A: Field embedding is important in Protocol Buffers because it allows for more efficient and flexible message representation. By embedding fields, developers can reduce the overhead of message serialization and deserialization, leading to improved performance and scalability.

Q: How does Hertz handle field embedding?

A: Hertz does not currently extend Protocol Buffers' FieldOption to support field embedding functionality. While the gogofast plugin provides a similar implementation, it is not compatible with the hz command line tool.

Q: What are the implications of Hertz not supporting field embedding?

A: The implications of Hertz not supporting field embedding are that developers may need to use a different approach to achieve field embedding, such as specifying a different output folder or using a custom plugin. This may add complexity to the development process and may not be compatible with all use cases.

Q: Is there a workaround for Hertz not supporting field embedding?

A: Yes, there are workarounds for Hertz not supporting field embedding. One approach is to use a different output folder or to use a custom plugin to achieve field embedding.
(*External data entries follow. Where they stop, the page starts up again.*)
Lemma forEach_opacity_lookup o (L : list (Key * TableData)) :
  forall i s j,
    table_elems
      (forEach_from
         (fun d' (e : Key * TableData) (_ : nat) =>
            update_table_elem d' (td_element (snd e)) (set_el_opacity o))
         L i s) !! j
    = if existsb (Nat.eqb j) (td_elements L)
      then set_el_opacity o <$> table_elems s !! j
      else table_elems s !! j.
Proof.
  induction L as [|[k td] L IH]; intros i s j; simpl; [reflexivity|].
  rewrite IH. unfold update_table_elem. simpl.
  rewrite list_lookup_alter.
  destruct (decide (td_element td = j)) as [->|Hne].
  - rewrite Nat.eqb_refl. simpl.
    destruct (existsb _ _); [|reflexivity].
    destruct (table_elems s !! j); reflexivity.
  - destruct (Nat.eqb_spec j (td_element td)) as [Heq|_]; [congruence|].
    reflexivity.
Qed.

Lemma setAllTablesOpacity_lookup d o j :
  table_elems (setAllTablesOpacity d o) !! j
  = if is_mapped_element d j
    then set_el_opacity o <$> table_elems d !! j
    else table_elems d !! j.
Proof. apply forEach_opacity_lookup. Qed.

(** X11. Dimming. A press on a table's header gives the dragged element
    the opacity 0.8 and every other element of a record of the table
    mapping the opacity 0.3; the release gives every element of a record of
    the mapping the opacity 1 (a dragged element that no record holds keeps
    its 0.8). Elements of no record are left alone, and neither press nor
    release moves an element or changes the table mapping. *)
Theorem drag_dims_and_restores (d : Diagram) (c : DragClosure) (e : MouseEvent)
    (j : nat) (el0 : TableElem) :
  table_elems d !! j = Some el0 ->
  let d1 := fst (onMouseDown d c e) in
  let d2 := fst (onMouseUp d1 (snd (onMouseDown d c e))) in
  (exists el1,
      table_elems d1 !! j = Some el1 /\
      el_x el1 = el_x el0 /\ el_y el1 = el_y el0 /\
      el_opacity el1 =
        (if decide (j = drag_element c) then Some 0.8
         else if is_mapped_element d j then Some 0.3 else el_opacity el0)) /\
  (exists el2,
      table_elems d2 !! j = Some el2 /\
      el_x el2 = el_x el0 /\ el_y el2 = el_y el0 /\
      el_opacity el2 =
        (if is_mapped_element d j then Some 1
         else if decide (j = drag_element c) then Some 0.8
              else el_opacity el0) /\
      (j = drag_element c -> el_dragging el2 = false /\ el_cursor el2 = Grab)) /\
  tables d1 = tables d /\ tables d2 = tables d.
Proof.
  intros Hj d1 d2.
  assert (Hm1 : forall s el f, is_mapped_element (update_table_elem s el f)
                               = is_mapped_element s) by reflexivity.
  assert (Ht1 : tables d1 = tables d).
  { unfold d1, onMouseDown. cbn [fst]. unfold update_table_elem at 1.
    cbn [tables set_table_elems]. rewrite setAllTablesOpacity_tables.
    reflexivity. }
  assert (Ht2 : tables d2 = tables d).
  { unfold d2, onMouseUp. cbn [fst]. rewrite setAllTablesOpacity_tables.
    exact Ht1. }
  assert (Hl1 : table_elems d1 !! j =
                Some (if decide (j = drag_element c)
                      then set_el_opacity 0.8
                             (if is_mapped_element d j
                              then set_el_opacity 0.3
                                     (set_el_dragging true
                                        (set_el_cursor Grabbing el0))
                              else set_el_dragging true
                                     (set_el_cursor Grabbing el0))
                      else if is_mapped_element d j
                           then set_el_opacity 0.3 el0 else el0)).
  { unfold d1, onMouseDown. cbn [fst]. unfold update_table_elem at 1.
    cbn [table_elems set_table_elems].
    rewrite list_lookup_alter, !setAllTablesOpacity_lookup, !Hm1.
    unfold update_table_elem. cbn [table_elems set_table_elems].
    rewrite !list_lookup_alter.
    repeat case_decide; try congruence; subst; rewrite ?Hj;
      destruct (is_mapped_element d _); reflexivity. }
  assert (Hmap : is_mapped_element
                   (update_table_elem
                      (update_table_elem d1 (drag_element c)
                                         (set_el_cursor Grab))
                      (drag_element c) (set_el_dragging false)) j
                 = is_mapped_element d j).
  { rewrite !Hm1. unfold is_mapped_element. rewrite Ht1. reflexivity. }
  split; [|split; [|split; [exact Ht1|exact Ht2]]].
  - eexists. split; [exact Hl1|].
    destruct (decide (j = drag_element c)), (is_mapped_element d j);
      repeat split; reflexivity.
  - unfold d2, onMouseUp. cbn [fst drag_element snd onMouseDown].
    rewrite !setAllTablesOpacity_lookup, Hmap.
    unfold update_table_elem. cbn [table_elems set_table_elems].
    rewrite !list_lookup_alter. fold d1.
    repeat case_decide; try congruence; subst; rewrite ?Hl1;
      repeat case_decide; try congruence;
      destruct (is_mapped_element d _); eexists;
      (split; [reflexivity|]); repeat split; try reflexivity;
      intros; congruence.
Qed.

Lemma drag_dims_and_restores_witness :
  exists el1,
    table_elems (fst (onMouseDown ex_diagram ex_drag_users ex_press)) !! 1%nat
      = Some el1 /\
    el_opacity el1 = Some 0.3.
Proof.
  assert (H : table_elems ex_diagram !! 1%nat
              = Some (mkTableElem 350 50 250 95 None false Grab))
    by (vm_compute; reflexivity).
  destruct (drag_dims_and_restores ex_diagram ex_drag_users ex_press 1%nat _ H)
    as ((el1 & H1 & _ & _ & Hop) & _).
  exists el1. split; [exact H1|]. rewrite Hop. vm_compute. reflexivity.
Defined.

(** ** Connectors stay attached to their tables *)

Lemma connector_path_tables d d' relInfo :
  tables d' = tables d -> connector_path d' relInfo = connector_path d relInfo.
Proof.
  intros H. unfold connector_path, findTableByName. rewrite H. reflexivity.
Qed.

Lemma updatePath_connector d r el relInfo :
  rr_element r = Some el -> rr_relInfo r = Some relInfo ->
  updatePath d r =
    match connector_path d relInfo with
    | Some path => set_path_d d el path
    | None => d
    end.
Proof.
  intros Hel Hinfo. unfold updatePath, connector_path. rewrite Hel, Hinfo.
  destruct (findTableByName d (fromTable relInfo)); [|reflexivity].
  destruct (findTableByName d (toTable relInfo)); reflexivity.
Qed.

Lemma updatePath_path_elems d r :
  tables (updatePath d r) = tables d /\
  length (path_elems (updatePath d r)) = length (path_elems d) /\
  (forall j, rr_element r <> Some j ->
             path_elems (updatePath d r) !! j = path_elems d !! j).
Proof.
  unfold updatePath.
  destruct (rr_element r) as [el|]; [|auto].
  destruct (rr_relInfo r) as [relInfo|]; [|auto].
  destruct (findTableByName d (fromTable relInfo)); [|auto].
  destruct (findTableByName d (toTable relInfo)); [|auto].
  unfold set_path_d. simpl. split; [reflexivity|].
  split; [apply length_insert|].
  intros j Hj. apply list_lookup_insert_ne. congruence.
Qed.

Lemma updateAllRelationships_loop (d0 : Diagram) (L : list (Key * RelData)) :
  forall i s,
    tables s = tables d0 ->
    NoDup (rel_elements L) ->
    (forall k rd, (k, rd) ∈ L ->
                  rr_element (rd_renderer rd) = Some (rd_element rd) /\
                  (rd_element rd < length (path_elems s))%nat) ->
    let s' := forEach_from
                (fun d' (e : Key * RelData) (_ : nat) =>
                   updatePath d' (rd_renderer (snd e))) L i s in
    tables s' = tables d0 /\
    length (path_elems s') = length (path_elems s) /\
    (forall j, j ∉ rel_elements L -> path_elems s' !! j = path_elems s !! j) /\
    (forall k rd relInfo path,
        (k, rd) ∈ L ->
        rr_relInfo (rd_renderer rd) = Some relInfo ->
        connector_path d0 relInfo = Some path ->
        path_elems s' !! rd_element rd = Some (mkPathElem (Some path))).
Proof.
  induction L as [|[k0 rd0] L IH]; intros i s Ht Hnd Hwf; simpl.
  - split; [exact Ht|]. split; [reflexivity|]. split; [reflexivity|].
    intros k rd relInfo path Hin. apply elem_of_nil in Hin. contradiction.
  - unfold rel_elements in Hnd. rewrite fmap_cons, NoDup_cons in Hnd.
    destruct Hnd as [Hfresh Hnd]. simpl in Hfresh.
    destruct (updatePath_path_elems s (rd_renderer rd0)) as (Ht1 & Hlen1 & Hne1).
    destruct (Hwf k0 rd0 ltac:(apply elem_of_cons; auto)) as [Hel0 Hlt0].
    set (s1 := updatePath s (rd_renderer rd0)) in *.
    destruct (IH (S i) s1) as (Ht' & Hlen' & Hout' & Hin').
    + rewrite Ht1. exact Ht.
    + exact Hnd.
    + intros k rd Hin. rewrite Hlen1. apply (Hwf k rd).
      apply elem_of_cons. auto.
    + split; [exact Ht'|]. split; [rewrite Hlen', Hlen1; reflexivity|].
      split.
      * intros j Hj. unfold rel_elements in Hj.
        rewrite ?fmap_cons, not_elem_of_cons in Hj. destruct Hj as [Hj0 Hj].
        rewrite (Hout' j Hj). apply Hne1. rewrite Hel0. simpl in Hj0.
        congruence.
      * intros k rd relInfo path Hin Hinfo Hpath.
        apply elem_of_cons in Hin as [[= -> ->]|Hin].
        -- rewrite (Hout' _ Hfresh). unfold s1.
           rewrite (updatePath_connector s _ _ relInfo Hel0 Hinfo).
           rewrite (connector_path_tables d0 s relInfo Ht), Hpath.
           unfold set_path_d. simpl. apply list_lookup_insert_eq. exact Hlt0.
        -- apply (Hin' k rd relInfo path Hin Hinfo Hpath).
Qed.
Another approach is to use a different Protocol Buffers compiler, such as the protoc compiler, which supports field embedding.

Q: When will Hertz support field embedding?

A: We do not have a specific timeline for when Hertz will support field embedding. However, we are working to improve the compatibility of Hertz with the gogofast plugin and other Protocol Buffers features.

Q: How can I get involved in the development of Hertz?

A: We welcome contributions from the community to the development of Hertz. If you are interested in getting involved, please visit our GitHub repository and submit a pull request with your changes.

Q: Where can I find more information about Hertz and Protocol Buffers?

A: You can find more information about Hertz and Protocol Buffers on our website and in the official Protocol Buffers documentation. We also have a community forum where you can ask questions and get help from other developers.